### Extracted information ###
(* ===== verification/Addresses.v ===== *)
(** Physical and virtual addresses and the memory errors: [kernel/src/memory/mod.rs],
    with the mapping errors of [kernel/src/memory/paging.rs].

    [PhysicalAddress] and [VirtualAddress] are transparent wrappers of [usize];
    both are integers here, with the checked, wrapping or saturating arithmetic
    of each method written out. *)
From S2P Require Import Prelude.
From Stdlib Require Strings.String.
Export Strings.String.StringSyntax.
Abbreviation string := String.string.
Open Scope Z_scope.

Definition PAGE_SIZE : Z := 4 * 1024.
(** Start of the canonical (identity) mapping of physical memory. *)
Definition CANONICAL : Z := 0xffff000000000000.

(** [lia] with the page size known. *)
Ltac plia := unfold PAGE_SIZE in *; lia.
Ltac pdlia := unfold PAGE_SIZE in *; dlia.
Ltac pnia := unfold PAGE_SIZE in *; nia.

Inductive MapError :=
  | RangeAlreadyMapped (virt_start page_count collision : Z)
  | MapRangeBadVirtualBase (reason : string) (virt_start : Z)
  | InsufficentMapSpace (page_count virt_start : Z)
  | InvalidTag
  | CopyFromUnmapped (last_valid : option Z) (remaining_bytes : Z).

Arguments MapRangeBadVirtualBase reason%_string_scope virt_start.

Inductive MemoryError :=
  | OutOfMemory
  | InsufficentForAllocation (size : Z)
  | Map (source : MapError).

Module PhysicalAddress.

Definition to_virtual_canonical (self : Z) : option Z := uadd self CANONICAL.
Definition is_page_aligned (self : Z) : bool := Z.land self (PAGE_SIZE - 1) =? 0.
Definition add (self byte_offset : Z) : Z := saturating_add self byte_offset.
Definition offset (self byte_offset : Z) : Z := saturating_add_signed self byte_offset.
End PhysicalAddress.

Module VirtualAddress.

Definition to_parts (self : Z) : Z * Z * Z * Z * Z * Z :=
  let tag := Z.shiftr (Z.land 0xffff000000000000 self) 48 in
  let lv0_index := Z.shiftr (Z.land (Z.shiftl 0x1ff 39) self) 39 in
  let lv1_index := Z.shiftr (Z.land (Z.shiftl 0x1ff 30) self) 30 in
  let lv2_index := Z.shiftr (Z.land (Z.shiftl 0x1ff 21) self) 21 in
  let lv3_index := Z.shiftr (Z.land (Z.shiftl 0x1ff 12) self) 12 in
  let page_offset := Z.land self 0xfff in
  (tag, lv0_index, lv1_index, lv2_index, lv3_index, page_offset).

Definition from_parts (tag l0 l1 l2 l3 offset : Z) : option Z :=
  if (tag <=? 0xffff) && (l0 <=? 0x1ff) && (l1 <=? 0x1ff) && (l2 <=? 0x1ff)
     && (l3 <=? 0x1ff) && (offset <=? 0x3ff)
  then Some (Z.lor (Z.lor (Z.lor (Z.lor (Z.lor (Z.shiftl tag 48) (Z.shiftl l0 39))
               (Z.shiftl l1 30)) (Z.shiftl l2 21)) (Z.shiftl l3 12)) offset)
  else None.

Definition to_physical_canonical (self : Z) : option Z := usub self CANONICAL.
(** [wrapping_add_signed] *)
Definition offset (self byte_offset : Z) : Z := wrapping_add self byte_offset.
Definition add (self byte_offset : Z) : Z := wrapping_add self byte_offset.
(** [<*mut u8>::align_offset], which panics unless the alignment is a power of two. *)
Definition align_offset (self alignment : Z) : option Z :=
  if alignment =? 2 ^ Z.log2 alignment then Some ((- self) mod alignment) else None.
End VirtualAddress.

(** *** The parts of an address as digits *)

Lemma field_div_mod a n k : 0 ≤ n → 0 ≤ k →
  Z.shiftr (Z.land (Z.shiftl (Z.ones k) n) a) n = (a / 2 ^ n) mod 2 ^ k.
Proof.
  intros. rewrite Z.shiftr_land, Z.shiftr_shiftl_l by lia.
  replace (n - n) with 0 by lia. rewrite Z.shiftl_0_r, Z.land_comm, Z.land_ones by lia.
  by rewrite Z.shiftr_div_pow2 by lia.
Qed.

Lemma to_parts_digits a : 0 ≤ a < U64 →
  VirtualAddress.to_parts a =
    (a / 2 ^ 48, (a / 2 ^ 39) mod 512, (a / 2 ^ 30) mod 512, (a / 2 ^ 21) mod 512,
     (a / 2 ^ 12) mod 512, a mod 4096).
Proof.
  intros Ha. unfold VirtualAddress.to_parts.
  change 0xffff000000000000 with (Z.shiftl (Z.ones 16) 48).
  change 0x1ff with (Z.ones 9). rewrite !field_div_mod by lia.
  change 0xfff with (Z.ones 12). rewrite Z.land_ones by lia.
  change (2 ^ 9) with 512. change (2 ^ 12) with 4096.
  rewrite (Z.mod_small (a / 2 ^ 48)); [done|].
  split; [apply Z.div_pos; lia|]. apply Z.div_lt_upper_bound; lia.
Qed.

(** Disjoint bit fields: or is sum. *)
Lemma lor_add a b n : 0 ≤ n → a mod 2 ^ n = 0 → 0 ≤ b < 2 ^ n → Z.lor a b = a + b.
Proof.
  intros Hn Ha Hb. rewrite Z.add_nocarry_lxor, Z.lxor_lor; [done|..];
    apply Z.bits_inj'; intros i Hi; rewrite Z.land_spec, Z.bits_0;
    (destruct (Z.lt_ge_cases i n);
      [rewrite <- (Z.mod_pow2_bits_low a n) by lia; by rewrite Ha, Z.bits_0|
       rewrite <- (Z.mod_small b (2 ^ n)) by lia;
       rewrite Z.mod_pow2_bits_high by lia; apply andb_false_r]).
Qed.

Lemma from_parts_sum tag l0 l1 l2 l3 offset :
  0 ≤ tag ≤ 0xffff → 0 ≤ l0 < 512 → 0 ≤ l1 < 512 → 0 ≤ l2 < 512 → 0 ≤ l3 < 512 →
  0 ≤ offset < 1024 →
  VirtualAddress.from_parts tag l0 l1 l2 l3 offset =
    Some (tag * 2 ^ 48 + l0 * 2 ^ 39 + l1 * 2 ^ 30 + l2 * 2 ^ 21 + l3 * 2 ^ 12 + offset).
Proof.
  intros. unfold VirtualAddress.from_parts.
  replace ((tag <=? 65535) && (l0 <=? 511) && (l1 <=? 511) && (l2 <=? 511)
       && (l3 <=? 511) && (offset <=? 1023)) with true by lia.
  f_equal. rewrite !Z.shiftl_mul_pow2 by lia.
  rewrite (lor_add _ (l0 * 2 ^ 39) 48) by dlia.
  rewrite (lor_add _ (l1 * 2 ^ 30) 39) by dlia.
  rewrite (lor_add _ (l2 * 2 ^ 21) 30) by dlia.
  rewrite (lor_add _ (l3 * 2 ^ 12) 21) by dlia.
  by rewrite (lor_add _ offset 12) by dlia.
Qed.

(** The digits determine the address. *)
Lemma digits_sum a : 0 ≤ a →
  a = a / 2 ^ 48 * 2 ^ 48 + (a / 2 ^ 39) mod 512 * 2 ^ 39 + (a / 2 ^ 30) mod 512 * 2 ^ 30
      + (a / 2 ^ 21) mod 512 * 2 ^ 21 + (a / 2 ^ 12) mod 512 * 2 ^ 12 + a mod 4096.
Proof. intros. dlia. Qed.

Lemma to_parts_bounds a t l0 l1 l2 l3 o : 0 ≤ a < U64 →
  VirtualAddress.to_parts a = (t, l0, l1, l2, l3, o) →
  0 ≤ t ≤ 0xffff ∧ 0 ≤ l0 < 512 ∧ 0 ≤ l1 < 512 ∧ 0 ≤ l2 < 512 ∧ 0 ≤ l3 < 512 ∧ 0 ≤ o < 4096.
Proof.
  intros Ha. rewrite to_parts_digits by done. intros [= <- <- <- <- <- <-]. dlia.
Qed.

(** *** Ranges of pages

    A range is its base address and its number of pages.  How often a list of ranges
    covers an address is what the allocators are specified with: it does not depend on the
    order of the list, and ranges are disjoint when no address is covered twice. *)
Definition covers (p : Z) (r : Z * Z) : Z :=
  if decide (r.1 ≤ p < r.1 + r.2 * PAGE_SIZE) then 1 else 0.
Definition cover_count (l : list (Z * Z)) (p : Z) : Z :=
  foldr (λ r acc, covers p r + acc) 0 l.

Arguments covers : simpl never.
Arguments cover_count : simpl never.

Definition ranges_disjoint (l : list (Z * Z)) : Prop :=
  ∀ i j a n b m, i ≠ j → l !! i = Some (a, n) → l !! j = Some (b, m) →
    a + n * PAGE_SIZE ≤ b ∨ b + m * PAGE_SIZE ≤ a.

Lemma covers_bound p r : 0 ≤ covers p r ≤ 1.
Proof. unfold covers. case_decide; lia. Qed.

Lemma covers_empty p a : covers p (a, 0) = 0.
Proof. unfold covers. cbn. case_decide; lia. Qed.

Lemma covers_split p a n m : 0 ≤ n → 0 ≤ m →
  covers p (a, n + m) = covers p (a, n) + covers p (a + n * PAGE_SIZE, m).
Proof. intros. unfold covers. cbn. repeat case_decide; pnia. Qed.

Lemma cover_count_nil p : cover_count [] p = 0.
Proof. done. Qed.
Lemma cover_count_cons r l p : cover_count (r :: l) p = covers p r + cover_count l p.
Proof. done. Qed.

Lemma cover_count_nonneg l p : 0 ≤ cover_count l p.
Proof. induction l as [|r l IH]; [done|]. rewrite cover_count_cons. pose proof (covers_bound p r). lia. Qed.

Lemma cover_count_app l k p : cover_count (l ++ k) p = cover_count l p + cover_count k p.
Proof. induction l as [|r l IH]; [done|]. rewrite <- app_comm_cons, !cover_count_cons, IH. lia. Qed.

Lemma cover_count_lookup l i r p : l !! i = Some r → covers p r ≤ cover_count l p.
Proof.
  intros H. apply list_elem_of_split_length in H as (l1 & l2 & -> & _).
  rewrite cover_count_app, cover_count_cons.
  pose proof (cover_count_nonneg l1 p). pose proof (cover_count_nonneg l2 p). lia.
Qed.

Lemma cover_count_two l i j r r' p : i ≠ j → l !! i = Some r → l !! j = Some r' →
  covers p r + covers p r' ≤ cover_count l p.
Proof.
  intros Hij Hi Hj. apply list_elem_of_split_length in Hi as (l1 & l2 & -> & ->).
  rewrite cover_count_app, cover_count_cons.
  pose proof (cover_count_nonneg l1 p). pose proof (cover_count_nonneg l2 p).
  destruct (decide (j < length l1)%nat).
  - rewrite lookup_app_l in Hj by lia. pose proof (cover_count_lookup _ _ _ p Hj). lia.
  - rewrite lookup_app_r in Hj by lia.
    destruct (j - length l1)%nat as [|k] eqn:Hk; [lia|]. cbn in Hj.
    pose proof (cover_count_lookup _ _ _ p Hj). lia.
Qed.

Lemma disjoint_of_cover l : Forall (λ r, 1 ≤ r.2) l → (∀ p, cover_count l p ≤ 1) →
  ranges_disjoint l.
Proof.
  intros Hn Hc i j a n b m Hij Hi Hj.
  pose proof (proj1 (Forall_lookup _ _) Hn _ _ Hi) as Hna.
  pose proof (proj1 (Forall_lookup _ _) Hn _ _ Hj) as Hnb. cbn in *.
  pose proof (cover_count_two _ _ _ _ _ (Z.max a b) Hij Hi Hj) as H2.
  specialize (Hc (Z.max a b)). unfold covers in H2. cbn in H2. repeat case_decide; plia.
Qed.

(** Taking a virtual address apart with [to_parts] and putting it together again
    with [from_parts] gives the address back when its page offset is below 0x400;
    for the other three quarters of every page the assertion
    [offset <= 0x3ff] panics although a page offset goes up to 0xfff. *)
Theorem from_parts_to_parts (a : Z) : is_usize a →
  (let '(tag, l0, l1, l2, l3, o) := VirtualAddress.to_parts a in
   VirtualAddress.from_parts tag l0 l1 l2 l3 o)
  = if a mod PAGE_SIZE <? 0x400 then Some a else None.
Proof.
  intros Ha. destruct (VirtualAddress.to_parts a) as [[[[[t l0] l1] l2] l3] o] eqn:Hp.
  destruct (to_parts_bounds a t l0 l1 l2 l3 o Ha Hp) as (Ht & H0 & H1 & H2 & H3 & Ho).
  rewrite to_parts_digits in Hp by done. injection Hp as <- <- <- <- <- <-.
  change PAGE_SIZE with 4096. destruct (Z.ltb_spec (a mod 4096) 0x400).
  - rewrite from_parts_sum by lia. by rewrite <- digits_sum by (destruct Ha; lia).
  - unfold VirtualAddress.from_parts.
    replace (a mod 4096 <=? 1023) with false by lia. by rewrite andb_false_r.
Qed.

Example from_parts_to_parts_witness :
  is_usize 0xffff000040201004 ∧
  (let '(tag, l0, l1, l2, l3, o) := VirtualAddress.to_parts 0xffff000040201004 in
   VirtualAddress.from_parts tag l0 l1 l2 l3 o)
  = if 0xffff000040201004 mod PAGE_SIZE <? 0x400 then Some 0xffff000040201004 else None.
Proof. split; [vm_compute; split; congruence | apply (from_parts_to_parts 0xffff000040201004); vm_compute; split; congruence]. Defined.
###
■ **The task**:
Start at the first line of the material. Reproduce every line exactly, ending with the line that holds "Abbreviation string := String.string.".

■ **Solution for this task**:
(* ===== verification/Addresses.v ===== *)
(** Physical and virtual addresses and the memory errors: [kernel/src/memory/mod.rs],
    with the mapping errors of [kernel/src/memory/paging.rs].

    [PhysicalAddress] and [VirtualAddress] are transparent wrappers of [usize];
    both are integers here, with the checked, wrapping or saturating arithmetic
    of each method written out. *)
From S2P Require Import Prelude.
From Stdlib Require Strings.String.
Export Strings.String.StringSyntax.
Abbreviation string := String.string.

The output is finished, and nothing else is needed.